As an example, prior to the change, a $5.00 drink would net the permit holder $4.30 because of the $.70 mixed-beverage gross receipts tax remitted to the Texas State Comptroller. After the change, assuming the drink price remains the same, with the 6.7 percent gross receipts tax included and passing the mixed-beverage sales tax on to the customer, the permit holder would net $4.67 (rounding up), an increase of $.37 per drink, but the customer would pay $5.43 instead of $5.00. Alternatively, the hotel, restaurant or bar could decide to keep the drink prices the same, while footing the gross receipts tax and mixed-beverage tax as before, or it could decrease drink prices proportionally while passing the mixed-beverage sales tax on to the customer such that the end drink price paid by the customer is still $5.00.
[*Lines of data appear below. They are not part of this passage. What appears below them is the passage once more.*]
Definition with_YKCtxSwCount (v : Z) (s : kstate) : kstate :=
  mkState v (YKTickNum s) (YKInterruptNestLevel s) (YKStartedFlag s) (YKSemaphores s)
    (YKQueues s) (YKTasks s) (YKCurrentTask s) (YKReadyHead s) (YKReadyTail s)
    (YKDelayedHead s) (YKDelayedTail s) (dummyTask s) (taskIDCount s)
    (numTasksCreated s) (numSemaphoresCreated s) (numQueuesCreated s) (intEnabled s)
    (msgmem s) (console s).
Definition with_YKTickNum (v : Z) (s : kstate) : kstate :=
  mkState (YKCtxSwCount s) v (YKInterruptNestLevel s) (YKStartedFlag s) (YKSemaphores s)
    (YKQueues s) (YKTasks s) (YKCurrentTask s) (YKReadyHead s) (YKReadyTail s)
    (YKDelayedHead s) (YKDelayedTail s) (dummyTask s) (taskIDCount s)
    (numTasksCreated s) (numSemaphoresCreated s) (numQueuesCreated s) (intEnabled s)
    (msgmem s) (console s).
Definition with_YKInterruptNestLevel (v : Z) (s : kstate) : kstate :=
  mkState (YKCtxSwCount s) (YKTickNum s) v (YKStartedFlag s) (YKSemaphores s)
    (YKQueues s) (YKTasks s) (YKCurrentTask s) (YKReadyHead s) (YKReadyTail s)
    (YKDelayedHead s) (YKDelayedTail s) (dummyTask s) (taskIDCount s)
    (numTasksCreated s) (numSemaphoresCreated s) (numQueuesCreated s) (intEnabled s)
    (msgmem s) (console s).
Definition with_YKStartedFlag (v : Z) (s : kstate) : kstate :=
  mkState (YKCtxSwCount s) (YKTickNum s) (YKInterruptNestLevel s) v (YKSemaphores s)
    (YKQueues s) (YKTasks s) (YKCurrentTask s) (YKReadyHead s) (YKReadyTail s)
    (YKDelayedHead s) (YKDelayedTail s) (dummyTask s) (taskIDCount s)
    (numTasksCreated s) (numSemaphoresCreated s) (numQueuesCreated s) (intEnabled s)
    (msgmem s) (console s).
Definition with_YKSemaphores (v : list YKSEM) (s : kstate) : kstate :=
  mkState (YKCtxSwCount s) (YKTickNum s) (YKInterruptNestLevel s) (YKStartedFlag s) v
    (YKQueues s) (YKTasks s) (YKCurrentTask s) (YKReadyHead s) (YKReadyTail s)
    (YKDelayedHead s) (YKDelayedTail s) (dummyTask s) (taskIDCount s)
    (numTasksCreated s) (numSemaphoresCreated s) (numQueuesCreated s) (intEnabled s)
    (msgmem s) (console s).
Definition with_YKQueues (v : list YKQ) (s : kstate) : kstate :=
  mkState (YKCtxSwCount s) (YKTickNum s) (YKInterruptNestLevel s) (YKStartedFlag s)
    (YKSemaphores s) v (YKTasks s) (YKCurrentTask s) (YKReadyHead s) (YKReadyTail s)
    (YKDelayedHead s) (YKDelayedTail s) (dummyTask s) (taskIDCount s)
    (numTasksCreated s) (numSemaphoresCreated s) (numQueuesCreated s) (intEnabled s)
    (msgmem s) (console s).
Definition with_YKTasks (v : list TCB) (s : kstate) : kstate :=
  mkState (YKCtxSwCount s) (YKTickNum s) (YKInterruptNestLevel s) (YKStartedFlag s)
    (YKSemaphores s) (YKQueues s) v (YKCurrentTask s) (YKReadyHead s) (YKReadyTail s)
    (YKDelayedHead s) (YKDelayedTail s) (dummyTask s) (taskIDCount s)
    (numTasksCreated s) (numSemaphoresCreated s) (numQueuesCreated s) (intEnabled s)
    (msgmem s) (console s).
Definition with_YKCurrentTask (v : TCBPtr) (s : kstate) : kstate :=
  mkState (YKCtxSwCount s) (YKTickNum s) (YKInterruptNestLevel s) (YKStartedFlag s)
    (YKSemaphores s) (YKQueues s) (YKTasks s) v (YKReadyHead s) (YKReadyTail s)
    (YKDelayedHead s) (YKDelayedTail s) (dummyTask s) (taskIDCount s)
    (numTasksCreated s) (numSemaphoresCreated s) (numQueuesCreated s) (intEnabled s)
    (msgmem s) (console s).
Definition with_YKReadyHead (v : TCBPtr) (s : kstate) : kstate :=
  mkState (YKCtxSwCount s) (YKTickNum s) (YKInterruptNestLevel s) (YKStartedFlag s)
    (YKSemaphores s) (YKQueues s) (YKTasks s) (YKCurrentTask s) v (YKReadyTail s)
    (YKDelayedHead s) (YKDelayedTail s) (dummyTask s) (taskIDCount s)
    (numTasksCreated s) (numSemaphoresCreated s) (numQueuesCreated s) (intEnabled s)
    (msgmem s) (console s).
Definition with_YKReadyTail (v : TCBPtr) (s : kstate) : kstate :=
  mkState (YKCtxSwCount s) (YKTickNum s) (YKInterruptNestLevel s) (YKStartedFlag s)
    (YKSemaphores s) (YKQueues s) (YKTasks s) (YKCurrentTask s) (YKReadyHead s) v
    (YKDelayedHead s) (YKDelayedTail s) (dummyTask s) (taskIDCount s)
    (numTasksCreated s) (numSemaphoresCreated s) (numQueuesCreated s) (intEnabled s)
    (msgmem s) (console s).
Definition with_YKDelayedHead (v : TCBPtr) (s : kstate) : kstate :=
  mkState (YKCtxSwCount s) (YKTickNum s) (YKInterruptNestLevel s) (YKStartedFlag s)
    (YKSemaphores s) (YKQueues s) (YKTasks s) (YKCurrentTask s) (YKReadyHead s)
    (YKReadyTail s) v (YKDelayedTail s) (dummyTask s) (taskIDCount s)
    (numTasksCreated s) (numSemaphoresCreated s) (numQueuesCreated s) (intEnabled s)
    (msgmem s) (console s).
Definition with_YKDelayedTail (v : TCBPtr) (s : kstate) : kstate :=
  mkState (YKCtxSwCount s) (YKTickNum s) (YKInterruptNestLevel s) (YKStartedFlag s)
    (YKSemaphores s) (YKQueues s) (YKTasks s) (YKCurrentTask s) (YKReadyHead s)
    (YKReadyTail s) (YKDelayedHead s) v (dummyTask s) (taskIDCount s)
    (numTasksCreated s) (numSemaphoresCreated s) (numQueuesCreated s) (intEnabled s)
    (msgmem s) (console s).
Definition with_taskIDCount (v : Z) (s : kstate) : kstate :=
  mkState (YKCtxSwCount s) (YKTickNum s) (YKInterruptNestLevel s) (YKStartedFlag s)
    (YKSemaphores s) (YKQueues s) (YKTasks s) (YKCurrentTask s) (YKReadyHead s)
    (YKReadyTail s) (YKDelayedHead s) (YKDelayedTail s) (dummyTask s) v
    (numTasksCreated s) (numSemaphoresCreated s) (numQueuesCreated s) (intEnabled s)
    (msgmem s) (console s).
Definition with_numTasksCreated (v : nat) (s : kstate) : kstate :=
  mkState (YKCtxSwCount s) (YKTickNum s) (YKInterruptNestLevel s) (YKStartedFlag s)
    (YKSemaphores s) (YKQueues s) (YKTasks s) (YKCurrentTask s) (YKReadyHead s)
    (YKReadyTail s) (YKDelayedHead s) (YKDelayedTail s) (dummyTask s) (taskIDCount s) v
    (numSemaphoresCreated s) (numQueuesCreated s) (intEnabled s) (msgmem s) (console s).
Definition with_numSemaphoresCreated (v : nat) (s : kstate) : kstate :=
  mkState (YKCtxSwCount s) (YKTickNum s) (YKInterruptNestLevel s) (YKStartedFlag s)
    (YKSemaphores s) (YKQueues s) (YKTasks s) (YKCurrentTask s) (YKReadyHead s)
    (YKReadyTail s) (YKDelayedHead s) (YKDelayedTail s) (dummyTask s) (taskIDCount s)
    (numTasksCreated s) v (numQueuesCreated s) (intEnabled s) (msgmem s) (console s).
Definition with_numQueuesCreated (v : nat) (s : kstate) : kstate :=
  mkState (YKCtxSwCount s) (YKTickNum s) (YKInterruptNestLevel s) (YKStartedFlag s)
    (YKSemaphores s) (YKQueues s) (YKTasks s) (YKCurrentTask s) (YKReadyHead s)
    (YKReadyTail s) (YKDelayedHead s) (YKDelayedTail s) (dummyTask s) (taskIDCount s)
    (numTasksCreated s) (numSemaphoresCreated s) v (intEnabled s) (msgmem s) (console s).
Definition with_intEnabled (v : bool) (s : kstate) : kstate :=
  mkState (YKCtxSwCount s) (YKTickNum s) (YKInterruptNestLevel s) (YKStartedFlag s)
    (YKSemaphores s) (YKQueues s) (YKTasks s) (YKCurrentTask s) (YKReadyHead s)
    (YKReadyTail s) (YKDelayedHead s) (YKDelayedTail s) (dummyTask s) (taskIDCount s)
    (numTasksCreated s) (numSemaphoresCreated s) (numQueuesCreated s) v (msgmem s)
    (console s).
Definition with_msgmem (v : Z -> Z) (s : kstate) : kstate :=
  mkState (YKCtxSwCount s) (YKTickNum s) (YKInterruptNestLevel s) (YKStartedFlag s)
    (YKSemaphores s) (YKQueues s) (YKTasks s) (YKCurrentTask s) (YKReadyHead s)
    (YKReadyTail s) (YKDelayedHead s) (YKDelayedTail s) (dummyTask s) (taskIDCount s)
    (numTasksCreated s) (numSemaphoresCreated s) (numQueuesCreated s) (intEnabled s) v
    (console s).
Definition with_console (v : list string) (s : kstate) : kstate :=
  mkState (YKCtxSwCount s) (YKTickNum s) (YKInterruptNestLevel s) (YKStartedFlag s)
    (YKSemaphores s) (YKQueues s) (YKTasks s) (YKCurrentTask s) (YKReadyHead s)
    (YKReadyTail s) (YKDelayedHead s) (YKDelayedTail s) (dummyTask s) (taskIDCount s)
    (numTasksCreated s) (numSemaphoresCreated s) (numQueuesCreated s) (intEnabled s)
    (msgmem s) v.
Opponents of the tax change point out that customers are likely to see an increase in what they pay for a drink due to permit holders being unlikely to reduce the sales price of the drink while passing on the mixed-beverage sales tax on to the consumer. Proponents of the bill have stated that the change in tax will promote transparency (customers are now made aware of the tax and see the tax) and equity (mixed-beverage permittees can now pass on the same sales tax as beer and beer and wine permittees) in alcohol taxes. The State has estimated that this tax change will result in an increase of $21.3 million to the State in fiscal 2014-15, with cities and counties gaining $6.1 million over the same period.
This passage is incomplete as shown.